> What to work on
From the data below, copy exactly the lines that lie between the one holding "Definition into_padded_be_bits (self" and the one holding "Val (mkElement (ce_number", including both, and nothing more.

> Task input
(* ===== verification/Element.v ===== *)
(** * Elements of the circuit and allocated data
    (core/circuit/src/utils.rs, element.rs, account.rs, allocated_structures.rs)

    A [CircuitElement] is a number with its decomposition into bits; the allocated
    structures are the fields of an operation of the witness as elements. *)

From S2P Require Import Prelude Bytes Params Externals Primitives AccountLeaf CircuitTree Witness Gadgets.
Open Scope Z_scope.

(** ** utils.rs *)

Definition reverse_bytes {A} (bits : list A) : list A := concat (reverse (chunks 8 bits)).

Section Element.
  Context `{EX : External} `{G : !Gadgets}.

Definition multi_and (x : list bool) : Synth bool :=
  synth_fold (λ result bool_x, boolean_and result bool_x) true x.

Definition allocate_sum (a b : Fr) : Synth Fr :=
  sum ← alloc (Ok (fr_add a b));
  _ ← enforce (fr_eqb (fr_add a b) sum);
  mret sum.

(** [for bit in bits { data.add_bool_with_coeff(bit, coeff); coeff.double() }] *)
Fixpoint pack_lc (data_from_lc coeff : Fr) (bits : list bool) : Fr :=
  match bits with
  | [] => data_from_lc
  | bit :: bits => pack_lc (add_bool_with_coeff data_from_lc bit coeff) (fr_add coeff coeff) bits
  end.
Definition pack_bits_to_element (bits : list bool) : Synth Fr :=
  let data_from_lc := pack_lc (fr_of_uint 0) (fr_of_uint 1) bits in
  data_packed ← alloc (Ok data_from_lc);
  _ ← enforce (fr_eqb data_packed data_from_lc);
  mret data_packed.

Definition count_number_of_ones (a : list bool) : Synth Fr :=
  let counter := foldl (λ counter bit, add_bool_with_coeff counter bit (fr_of_uint 1)) (fr_of_uint 0) a in
  result ← alloc (Ok counter);
  _ ← enforce (fr_eqb result counter);
  mret result.

Definition allocate_numbers_vec (audit_path : list (option Fr)) : Synth (list Fr) :=
  synth_map (λ e, alloc (grab e)) audit_path.

Definition allocate_bits_vector (bits : list (option bool)) : Synth (list bool) :=
  synth_map (λ e, alloc (grab e)) bits.

Definition append_packed_public_key (content x_bits y_bits : list bool) : outcome (list bool) :=
  _ ← assert_that (FR_BIT_WIDTH - 1 =? length y_bits)%nat "assertion failed: `(left == right)`";
  _ ← assert_that (1 =? length x_bits)%nat "assertion failed: `(left == right)`";
  Val (content ++ y_bits ++ x_bits).

(** ** element.rs *)

Record CircuitElement : Type := mkElement {
  ce_number : Fr;
  ce_bits_le : list bool;
  ce_length : nat;
}.
Definition get_number (self : CircuitElement) : Fr := ce_number self.
Definition ce_get_bits_le (self : CircuitElement) : list bool := ce_bits_le self.
Definition get_bits_be (self : CircuitElement) : list bool := reverse (ce_bits_le self).

Definition unsafe_empty_of_some_length (zero_num : Fr) (length : nat) : CircuitElement :=
  mkElement zero_num (replicate length false) length.

Definition into_padded_le_bits (self : CircuitElement) (to_length : nat) : outcome (list bool) :=
  let bits := ce_bits_le self in
  _ ← assert_that (length bits <=? to_length)%nat "assertion failed: to_length >= bits.len()";
  Val (vec_resize to_length false bits).

Definition into_padded_be_bits (self : CircuitElement) (to_length : nat) : outcome (list bool) :=
  let bits := ce_bits_le self in
  _ ← assert_that (length bits <=? to_length)%nat "assertion failed: to_length >= bits.len()";
  Val (reverse (vec_resize to_length false bits)).

Definition ce_pad (self : CircuitElement) (n : nat) : outcome CircuitElement :=
  _ ← assert_that (ce_length self <=? n)%nat "assertion failed: self.length <= n";
  _ ← assert_that (n <=? Fr_NUM_BITS)%nat "assertion failed: n <= E::Fr::NUM_BITS as usize";
  Val (mkElement (ce_number self) (vec_resize n false (ce_get_bits_le self)) n).

Definition from_number_with_known_length (number : Fr) (max_length : nat) : Synth CircuitElement :=
  _ ← assert_synth (max_length <=? Fr_NUM_BITS)%nat "assertion failed: max_length <= E::Fr::NUM_BITS as usize";
  bits ← into_bits_le_fixed number max_length;
  mret (mkElement number bits max_length).

Definition from_number (number : Fr) : Synth CircuitElement :=
  bits ← into_bits_le number;
  _ ← assert_synth (length bits =? Fr_NUM_BITS)%nat "assertion failed: `(left == right)`";
  mret (mkElement number bits (length bits)).

Definition from_fe_with_known_length (field_element : result Fr) (max_length : nat) : Synth CircuitElement :=
  _ ← assert_synth (max_length <=? Fr_NUM_BITS)%nat "assertion failed: max_length <= E::Fr::NUM_BITS as usize";
  number ← alloc field_element;
  from_number_with_known_length number max_length.

Definition from_fe (field_element : result Fr) : Synth CircuitElement :=
  number ← alloc field_element;
  from_number number.

Definition from_witness_be_bits (witness_bits : list (option bool)) : Synth CircuitElement :=
  _ ← assert_synth (length witness_bits <=? Fr_NUM_BITS)%nat "assertion failed: witness_bits.len() <= E::Fr::NUM_BITS as usize";
  allocated_bits ← allocate_bits_vector witness_bits;
  let allocated_bits := reverse allocated_bits in
  number ← pack_bits_to_element allocated_bits;
  mret (mkElement number allocated_bits (length allocated_bits)).

Definition from_expression_padded (expr : Fr) : Synth CircuitElement :=
  bits ← into_bits_le expr;
  let bits := vec_resize Fr_NUM_BITS false bits in
  number ← pack_bits_to_element bits;
  mret (mkElement number bits Fr_NUM_BITS).

(** The length is that of the field, however many bits are given. *)
Definition from_le_bits (bits : list bool) : Synth CircuitElement :=
  _ ← assert_synth (length bits <=? Fr_NUM_BITS)%nat "assertion failed: bits.len() <= E::Fr::NUM_BITS as usize";
  number ← pack_bits_to_element bits;
  mret (mkElement number bits Fr_NUM_BITS).

Definition enforce_length (self : CircuitElement) : Synth unit :=
  number_repacked ← pack_bits_to_element (ce_bits_le self);
  enforce (fr_eqb (ce_number self) number_repacked).

Definition select_if_eq (a b : Fr) (x y : CircuitElement) : Synth CircuitElement :=
  _ ← assert_synth (ce_length x <=? Fr_NUM_BITS)%nat "assertion failed: x.length <= E::Fr::NUM_BITS as usize";
  _ ← assert_synth (ce_length x =? ce_length y)%nat "assertion failed: `(left == right)`";
  selected_number ← num_select_ifeq a b (get_number x) (get_number y);
  from_number_with_known_length selected_number (ce_length x).

Definition conditionally_select (x y : CircuitElement) (condition : bool) : Synth CircuitElement :=
  _ ← assert_synth (ce_length x <=? Fr_NUM_BITS)%nat "assertion failed: x.length <= E::Fr::NUM_BITS as usize";
  _ ← assert_synth (ce_length x =? ce_length y)%nat "assertion failed: `(left == right)`";
  selected_number ← num_select (get_number x) (get_number y) condition;
  from_number_with_known_length selected_number (ce_length x).

Definition conditionally_select_with_number_strict (x : Fr) (y : CircuitElement) (condition : bool) : Synth CircuitElement :=
  selected_number ← num_select x (get_number y) condition;
  from_number_with_known_length selected_number (ce_length y).

Definition ce_equals (x y : CircuitElement) : Synth bool := num_equals (get_number x) (get_number y).

Record CircuitPubkey : Type := mkCircuitPubkey {
  cp_x : CircuitElement;
  cp_y : CircuitElement;
  cp_hash : CircuitElement;
}.

(** [assert_eq!(sponge_output.len(), 1); sponge_output.pop().expect(..)] *)
Definition single_output (sponge_output : list Fr) : Synth Fr :=
  _ ← assert_synth (length sponge_output =? 1)%nat "assertion failed: `(left == right)`";
  total (unwrap "must get a single element" (last sponge_output)).

Definition CircuitPubkey_from_xy (x y : Fr) : Synth CircuitPubkey :=
  x_ce ← from_number x;
  y_ce ← from_number y;
  sponge_output ← rescue_hash_gadget [x; y];
  hash ← single_output sponge_output;
  hash_bits ← into_bits_le hash;
  element ← from_le_bits (take NEW_PUBKEY_HASH_WIDTH hash_bits);
  mret (mkCircuitPubkey x_ce y_ce element).

Definition CircuitPubkey_from_xy_fe (x y : result Fr) : Synth CircuitPubkey :=
  x_num ← alloc x;
  y_num ← alloc y;
  CircuitPubkey_from_xy x_num y_num.

Definition get_external_packing (self : CircuitPubkey) : outcome (list bool) :=
  x0 ← unwrap "index out of bounds" (ce_get_bits_le (cp_x self) !! 0%nat);
  let y_be := get_bits_be (cp_y self) in
  _ ← assert_that (1 <=? length y_be)%nat "range start index 1 out of range";
  Val (reverse_bytes (x0 :: drop 1 y_be)).

Definition CircuitPubkey_conditionally_select (a b : CircuitPubkey) (condition : bool) : Synth CircuitPubkey :=
  selected_x ← conditionally_select (cp_x a) (cp_x b) condition;
  selected_y ← conditionally_select (cp_y a) (cp_y b) condition;
  selected_hash ← conditionally_select (cp_hash a) (cp_hash b) condition;
  mret (mkCircuitPubkey selected_x selected_y selected_hash).

(** Both comparisons read the first coordinates. *)
Definition CircuitPubkey_equals (a b : CircuitPubkey) : Synth bool :=
  is_equal_x ← num_equals (get_number (cp_x a)) (get_number (cp_x b));
  is_equal_y ← num_equals (get_number (cp_x a)) (get_number (cp_x b));
  boolean_and is_equal_x is_equal_y.

(** ** account.rs *)

Record AccountContent : Type := mkAccountContent {
  ac_nonce : CircuitElement;
  ac_pub_key_hash : CircuitElement;
  ac_address : CircuitElement;
}.
Definition AccountContent_from_witness (witness : AccountWitness) : Synth AccountContent :=
  nonce ← from_fe_with_known_length (grab (aw_nonce witness)) NONCE_BIT_WIDTH;
  pub_key_hash ← from_fe_with_known_length (grab (aw_pub_key_hash witness)) NEW_PUBKEY_HASH_WIDTH;
  address ← from_fe_with_known_length (grab (aw_address witness)) ETH_ADDRESS_BIT_WIDTH;
  mret (mkAccountContent nonce pub_key_hash address).

(** ** allocated_structures.rs *)

Record AllocatedOperationBranch : Type := mkAllocatedBranch {
  ab_account : AccountContent;
  ab_account_audit_path : list Fr;
  ab_account_id : CircuitElement;
  ab_token_audit_path : list Fr;
}.
Definition AllocatedOperationBranch_from_witness (operation_branch : OperationBranch) : Synth AllocatedOperationBranch :=
  account_address ← from_fe_with_known_length (grab (br_address operation_branch)) account_tree_depth;
  account_address ← total (ce_pad account_address ACCOUNT_ID_BIT_WIDTH);
  account_audit_path ← allocate_numbers_vec (account_path (br_witness operation_branch));
  _ ← assert_synth (length account_audit_path =? account_tree_depth)%nat "assertion failed: `(left == right)`";
  account ← AccountContent_from_witness (account_witness (br_witness operation_branch));
  token_audit_path ← allocate_numbers_vec (token_subtree_path (br_witness operation_branch));
  _ ← assert_synth (length token_audit_path =? token_tree_depth)%nat "assertion failed: `(left == right)`";
  mret (mkAllocatedBranch account account_audit_path account_address token_audit_path).

Record AllocatedChunkData : Type := mkChunkData {
  is_chunk_last : bool;
  is_chunk_first : bool;
  chunk_number : Fr;
  cd_tx_type : CircuitElement;
}.

Record AllocatedOperationData : Type := mkOperationData {
  od_fee_packed : CircuitElement;
  od_fee : CircuitElement;
  od_first_sig_msg : CircuitElement;
  od_second_sig_msg : CircuitElement;
  od_third_sig_msg : CircuitElement;
  od_new_pubkey_hash : CircuitElement;
  od_eth_address : CircuitElement;
  od_pub_nonce : CircuitElement;
  od_token_id : CircuitElement;
}.

Definition empty_from_zero (zero_element : Fr) : AllocatedOperationData :=
  let eth_address := unsafe_empty_of_some_length zero_element ETH_ADDRESS_BIT_WIDTH in
  let fee_packed := unsafe_empty_of_some_length zero_element (FEE_EXPONENT_BIT_WIDTH + FEE_MANTISSA_BIT_WIDTH) in
  let fee := unsafe_empty_of_some_length zero_element BALANCE_BIT_WIDTH in
  let first_sig_msg := unsafe_empty_of_some_length zero_element Fr_CAPACITY in
  let second_sig_msg := unsafe_empty_of_some_length zero_element Fr_CAPACITY in
  let third_sig_msg := unsafe_empty_of_some_length zero_element (MAX_CIRCUIT_MSG_HASH_BITS - 2 * Fr_CAPACITY) in
  let new_pubkey_hash := unsafe_empty_of_some_length zero_element NEW_PUBKEY_HASH_WIDTH in
  let pub_nonce := unsafe_empty_of_some_length zero_element NONCE_BIT_WIDTH in
  let token_id := unsafe_empty_of_some_length zero_element TOKENID_BIT_WIDTH in
  mkOperationData fee_packed fee first_sig_msg second_sig_msg third_sig_msg new_pubkey_hash eth_address pub_nonce token_id.

Definition AllocatedOperationData_from_witness (op : CircuitOperation) : Synth AllocatedOperationData :=
  eth_address ← from_fe_with_known_length (grab (arg_eth_address (op_args op))) ETH_ADDRESS_BIT_WIDTH;
  fee_packed ← from_fe_with_known_length (grab (arg_fee (op_args op))) (FEE_EXPONENT_BIT_WIDTH + FEE_MANTISSA_BIT_WIDTH);
  fee_parsed ← parse_with_exponent_le (ce_get_bits_le fee_packed) FEE_EXPONENT_BIT_WIDTH FEE_MANTISSA_BIT_WIDTH 10;
  fee ← from_number_with_known_length fee_parsed BALANCE_BIT_WIDTH;
  first_sig_msg ← from_fe_with_known_length (grab (first_sig_msg op)) Fr_CAPACITY;
  second_sig_msg ← from_fe_with_known_length (grab (second_sig_msg op)) Fr_CAPACITY;
  third_sig_msg ← from_fe_with_known_length (grab (third_sig_msg op)) (MAX_CIRCUIT_MSG_HASH_BITS - 2 * Fr_CAPACITY);
  new_pubkey_hash ← from_fe_with_known_length (grab (arg_new_pub_key_hash (op_args op))) NEW_PUBKEY_HASH_WIDTH;
  pub_nonce ← from_fe_with_known_length (grab (arg_pub_nonce (op_args op))) NONCE_BIT_WIDTH;
  token_id ← from_fe_with_known_length (grab (arg_token_id (op_args op))) TOKENID_BIT_WIDTH;
  mret (mkOperationData fee_packed fee first_sig_msg second_sig_msg third_sig_msg new_pubkey_hash eth_address pub_nonce token_id).
End Element.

> Expected output
Definition into_padded_be_bits (self : CircuitElement) (to_length : nat) : outcome (list bool) :=
  let bits := ce_bits_le self in
  _ ← assert_that (length bits <=? to_length)%nat "assertion failed: to_length >= bits.len()";
  Val (reverse (vec_resize to_length false bits)).

Definition ce_pad (self : CircuitElement) (n : nat) : outcome CircuitElement :=
  _ ← assert_that (ce_length self <=? n)%nat "assertion failed: self.length <= n";
  _ ← assert_that (n <=? Fr_NUM_BITS)%nat "assertion failed: n <= E::Fr::NUM_BITS as usize";
  Val (mkElement (ce_number self) (vec_resize n false (ce_get_bits_le self)) n).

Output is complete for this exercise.